DATA EXCERPTS Block Start

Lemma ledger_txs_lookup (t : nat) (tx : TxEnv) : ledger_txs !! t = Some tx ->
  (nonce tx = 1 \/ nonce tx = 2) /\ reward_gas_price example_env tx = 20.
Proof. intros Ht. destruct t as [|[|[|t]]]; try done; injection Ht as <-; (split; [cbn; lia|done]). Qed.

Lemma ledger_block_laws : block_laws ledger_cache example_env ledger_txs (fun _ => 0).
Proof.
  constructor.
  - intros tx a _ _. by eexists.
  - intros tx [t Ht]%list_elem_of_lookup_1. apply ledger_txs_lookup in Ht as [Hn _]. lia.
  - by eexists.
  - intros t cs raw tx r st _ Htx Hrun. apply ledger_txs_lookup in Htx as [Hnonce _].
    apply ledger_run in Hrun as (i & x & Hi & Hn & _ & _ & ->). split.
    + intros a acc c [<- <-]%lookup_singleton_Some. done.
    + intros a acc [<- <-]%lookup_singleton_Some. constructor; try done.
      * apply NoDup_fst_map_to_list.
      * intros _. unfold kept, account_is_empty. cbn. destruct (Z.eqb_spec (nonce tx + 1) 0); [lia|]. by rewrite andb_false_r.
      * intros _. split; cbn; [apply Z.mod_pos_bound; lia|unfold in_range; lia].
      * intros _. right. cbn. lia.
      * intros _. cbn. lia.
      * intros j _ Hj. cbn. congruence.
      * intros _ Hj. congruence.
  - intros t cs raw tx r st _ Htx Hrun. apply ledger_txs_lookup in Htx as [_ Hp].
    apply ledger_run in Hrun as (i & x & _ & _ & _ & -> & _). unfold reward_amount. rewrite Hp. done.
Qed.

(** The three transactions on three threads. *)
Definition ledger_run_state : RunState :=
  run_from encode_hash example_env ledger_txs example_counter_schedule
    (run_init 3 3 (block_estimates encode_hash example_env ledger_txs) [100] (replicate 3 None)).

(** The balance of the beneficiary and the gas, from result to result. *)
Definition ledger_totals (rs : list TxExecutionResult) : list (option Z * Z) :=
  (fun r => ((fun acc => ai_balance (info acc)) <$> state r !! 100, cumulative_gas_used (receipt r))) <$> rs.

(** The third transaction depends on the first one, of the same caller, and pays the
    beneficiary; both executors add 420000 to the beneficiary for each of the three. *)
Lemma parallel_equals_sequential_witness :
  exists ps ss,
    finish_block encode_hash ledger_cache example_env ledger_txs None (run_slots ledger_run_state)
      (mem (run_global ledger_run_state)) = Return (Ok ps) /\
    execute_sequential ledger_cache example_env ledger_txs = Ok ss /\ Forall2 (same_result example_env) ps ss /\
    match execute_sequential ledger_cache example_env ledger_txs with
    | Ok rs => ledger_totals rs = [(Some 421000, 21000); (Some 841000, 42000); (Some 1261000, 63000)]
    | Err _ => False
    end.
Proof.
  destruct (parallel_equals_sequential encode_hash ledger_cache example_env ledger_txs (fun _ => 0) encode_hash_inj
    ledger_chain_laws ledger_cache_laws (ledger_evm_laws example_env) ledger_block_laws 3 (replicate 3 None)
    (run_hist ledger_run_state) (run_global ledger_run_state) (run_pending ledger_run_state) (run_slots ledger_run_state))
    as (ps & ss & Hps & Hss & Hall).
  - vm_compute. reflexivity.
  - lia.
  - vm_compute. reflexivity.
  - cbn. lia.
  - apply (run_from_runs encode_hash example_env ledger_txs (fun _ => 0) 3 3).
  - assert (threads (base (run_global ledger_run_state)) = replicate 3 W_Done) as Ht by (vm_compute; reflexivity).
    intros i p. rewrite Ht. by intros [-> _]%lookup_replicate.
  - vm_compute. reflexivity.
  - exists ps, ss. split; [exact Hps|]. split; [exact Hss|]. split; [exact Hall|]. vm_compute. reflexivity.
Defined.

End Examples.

DATA EXCERPTS Block End
DATA EXCERPTS Block Start

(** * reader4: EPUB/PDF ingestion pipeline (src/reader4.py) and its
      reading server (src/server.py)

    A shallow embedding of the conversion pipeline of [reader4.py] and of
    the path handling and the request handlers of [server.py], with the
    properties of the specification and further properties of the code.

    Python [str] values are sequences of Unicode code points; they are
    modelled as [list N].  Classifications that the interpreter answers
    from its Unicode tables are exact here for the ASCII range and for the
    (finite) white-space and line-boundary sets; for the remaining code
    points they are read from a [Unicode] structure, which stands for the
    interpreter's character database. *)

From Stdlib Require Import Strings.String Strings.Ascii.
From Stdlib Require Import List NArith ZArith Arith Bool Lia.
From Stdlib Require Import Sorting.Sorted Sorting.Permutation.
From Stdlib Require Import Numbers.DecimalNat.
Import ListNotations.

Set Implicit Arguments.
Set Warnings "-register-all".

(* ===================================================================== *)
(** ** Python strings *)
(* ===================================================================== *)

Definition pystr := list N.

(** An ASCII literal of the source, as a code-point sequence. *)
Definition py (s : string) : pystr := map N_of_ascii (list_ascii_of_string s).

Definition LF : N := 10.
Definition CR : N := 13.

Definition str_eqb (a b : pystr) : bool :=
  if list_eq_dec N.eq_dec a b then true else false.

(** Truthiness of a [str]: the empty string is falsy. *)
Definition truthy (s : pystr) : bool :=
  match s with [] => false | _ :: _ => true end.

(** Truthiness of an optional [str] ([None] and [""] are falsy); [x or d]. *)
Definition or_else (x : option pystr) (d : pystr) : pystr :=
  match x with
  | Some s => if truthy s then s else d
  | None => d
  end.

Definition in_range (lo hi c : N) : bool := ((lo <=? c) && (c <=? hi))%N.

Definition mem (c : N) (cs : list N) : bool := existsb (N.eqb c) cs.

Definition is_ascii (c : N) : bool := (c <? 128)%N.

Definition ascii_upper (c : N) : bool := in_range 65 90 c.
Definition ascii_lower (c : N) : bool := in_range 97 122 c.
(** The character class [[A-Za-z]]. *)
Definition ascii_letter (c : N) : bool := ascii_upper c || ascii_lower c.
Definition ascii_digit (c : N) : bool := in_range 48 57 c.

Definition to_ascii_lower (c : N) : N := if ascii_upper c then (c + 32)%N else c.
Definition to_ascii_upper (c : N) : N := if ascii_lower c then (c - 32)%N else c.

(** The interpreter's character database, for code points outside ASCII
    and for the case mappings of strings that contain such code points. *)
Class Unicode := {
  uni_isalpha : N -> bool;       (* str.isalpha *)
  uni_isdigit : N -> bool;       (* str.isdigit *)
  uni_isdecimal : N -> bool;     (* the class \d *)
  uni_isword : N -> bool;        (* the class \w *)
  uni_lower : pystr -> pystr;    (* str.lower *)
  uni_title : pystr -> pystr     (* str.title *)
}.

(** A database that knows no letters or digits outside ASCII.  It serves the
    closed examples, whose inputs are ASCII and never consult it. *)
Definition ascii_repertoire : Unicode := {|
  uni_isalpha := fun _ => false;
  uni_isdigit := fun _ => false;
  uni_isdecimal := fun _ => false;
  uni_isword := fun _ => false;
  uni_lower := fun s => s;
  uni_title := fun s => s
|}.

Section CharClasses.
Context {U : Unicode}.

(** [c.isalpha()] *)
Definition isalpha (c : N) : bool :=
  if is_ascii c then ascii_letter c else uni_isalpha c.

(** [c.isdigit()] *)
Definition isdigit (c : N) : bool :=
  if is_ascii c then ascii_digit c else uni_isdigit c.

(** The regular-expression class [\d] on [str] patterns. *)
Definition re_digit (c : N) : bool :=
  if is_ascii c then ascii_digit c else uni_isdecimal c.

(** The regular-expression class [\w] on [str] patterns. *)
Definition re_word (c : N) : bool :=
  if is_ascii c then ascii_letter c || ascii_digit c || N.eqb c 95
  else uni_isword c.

DATA EXCERPTS Block End

**TASK INSTRUCTIONS**. Reproduce verbatim only the segment of the listing bounded by the line containing "Lemma ledger_txs_lookup (t" and the line containing "(run_init 3 3", with both boundary lines included.

**SOLUTION TO THE EXERCISE**.
Lemma ledger_txs_lookup (t : nat) (tx : TxEnv) : ledger_txs !! t = Some tx ->
  (nonce tx = 1 \/ nonce tx = 2) /\ reward_gas_price example_env tx = 20.
Proof. intros Ht. destruct t as [|[|[|t]]]; try done; injection Ht as <-; (split; [cbn; lia|done]). Qed.

Lemma ledger_block_laws : block_laws ledger_cache example_env ledger_txs (fun _ => 0).
Proof.
  constructor.
  - intros tx a _ _. by eexists.
  - intros tx [t Ht]%list_elem_of_lookup_1. apply ledger_txs_lookup in Ht as [Hn _]. lia.
  - by eexists.
  - intros t cs raw tx r st _ Htx Hrun. apply ledger_txs_lookup in Htx as [Hnonce _].
    apply ledger_run in Hrun as (i & x & Hi & Hn & _ & _ & ->). split.
    + intros a acc c [<- <-]%lookup_singleton_Some. done.
    + intros a acc [<- <-]%lookup_singleton_Some. constructor; try done.
      * apply NoDup_fst_map_to_list.
      * intros _. unfold kept, account_is_empty. cbn. destruct (Z.eqb_spec (nonce tx + 1) 0); [lia|]. by rewrite andb_false_r.
      * intros _. split; cbn; [apply Z.mod_pos_bound; lia|unfold in_range; lia].
      * intros _. right. cbn. lia.
      * intros _. cbn. lia.
      * intros j _ Hj. cbn. congruence.
      * intros _ Hj. congruence.
  - intros t cs raw tx r st _ Htx Hrun. apply ledger_txs_lookup in Htx as [_ Hp].
    apply ledger_run in Hrun as (i & x & _ & _ & _ & -> & _). unfold reward_amount. rewrite Hp. done.
Qed.

(** The three transactions on three threads. *)
Definition ledger_run_state : RunState :=
  run_from encode_hash example_env ledger_txs example_counter_schedule
    (run_init 3 3 (block_estimates encode_hash example_env ledger_txs) [100] (replicate 3 None)).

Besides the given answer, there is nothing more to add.